(** A clean-up that retains nothing, after the commit. *)
Lemma cleanup_next id k ks old st n calm0 c (Q : Result unit -> Control S -> Prop) R :
  ready calm0 st n c -> canonical server (str id) -> kind id = server -> own_reference id k old ->
  (forall r, kept_server st r -> str (sr_id r) = str id -> credential_reference r k = None) ->
  (calm0 -> cleaned id ks (credentials c)) ->
  (forall x c', ready calm0 st n c' -> (calm0 -> cleaned id (k :: ks) (credentials c')) -> Q x c') ->
  runs (attempt (on_store (cleanup_server_credential_kind id k old None))) c Q R.
Proof.
  intros Hr Hc Hk Hold Hret Hcl HQ. apply (cleanup_ready _ _ _ _ st n calm0); [done..|].
  intros x s E Hr' _. apply HQ; [done|]. intros Hc0.
  pose proof Hr as (_ & _ & _ & _ & [_ Hcalm] & _). destruct (Hcalm Hc0) as [_ Hs].
  eapply cleaned_cleanup; eauto.
Qed.

(** ** Logout *)

Definition logged_out_state r : ServerActualState.t :=
  if bool_decide (sr_desired_state r = ServerDesiredState.disabled)
  then ServerActualState.disabled else ServerActualState.not_authenticated.

Definition logout_changes r : bool :=
  bool_decide (is_Some (sr_credential_ref r)) || bool_decide (is_Some (sr_client_certificate_ref r))
  || bool_decide (is_Some (sr_client_private_key_ref r))
  || negb (bool_decide (sr_actual_state r = logged_out_state r)).

Definition logout_request (p : Json) st : Result (ServerRecord * Z) :=
  identifier ← identifier_param p;
  r ← resolve_server_spec identifier st;
  _ ← list_by_server_spec (max_tunnels limits) (sr_id r) st;
  revision ← (if logout_changes r then next_revision (sr_config_revision r)
              else Ok (sr_config_revision r));
  Ok (r, revision).

(** The record after a logout. *)
Definition logged_out (revision updated_at : Z) r : ServerRecord :=
  set_server_version revision updated_at
    (set_server_states (sr_desired_state r) (logged_out_state r)
       (set_remote_server_id None (set_server_refs None (sr_ca_credential_ref r) None None r))).

Lemma set_remote_none_valid r : server_valid r -> server_valid (set_remote_server_id None r).
Proof.
  intros [Hwf Hval]. split; [done|]. apply validate_server_iff in Hval
    as (? & ? & ? & ? & ? & ? & ? & ? & ? & ? & ? & ? & ? & ? & ?).
  apply validate_server_iff. cbn. split_and!; try done; lia.
Qed.

Lemma logged_out_valid st r u :
  valid_state st -> kept_server st r -> sr_updated_at r <= u -> sr_config_revision r < kInt64Max ->
  server_valid (logged_out (sr_config_revision r + 1) u r).
Proof.
  intros Hst Hk Hu Hmax. pose proof (kept_server_wf st r Hst Hk) as Hv.
  apply set_version_valid; [|done|cbn; lia]. apply set_states_valid, set_remote_none_valid.
  pose proof Hv as [_ Hval]. apply validate_server_iff in Hval as (? & ? & ? & ? & ? & ? & _).
  by apply set_refs_valid.
Qed.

-----

# [Work to be completed]
Please let your answer be exactly the lines from the one holding "apply validate_server_iff. cbn." through the last line of the entries above, both ends included.

# [Exercise result]
  apply validate_server_iff. cbn. split_and!; try done; lia.
Qed.

Lemma logged_out_valid st r u :
  valid_state st -> kept_server st r -> sr_updated_at r <= u -> sr_config_revision r < kInt64Max ->
  server_valid (logged_out (sr_config_revision r + 1) u r).
Proof.
  intros Hst Hk Hu Hmax. pose proof (kept_server_wf st r Hst Hk) as Hv.
  apply set_version_valid; [|done|cbn; lia]. apply set_states_valid, set_remote_none_valid.
  pose proof Hv as [_ Hval]. apply validate_server_iff in Hval as (? & ? & ? & ? & ? & ? & _).
  by apply set_refs_valid.
Qed.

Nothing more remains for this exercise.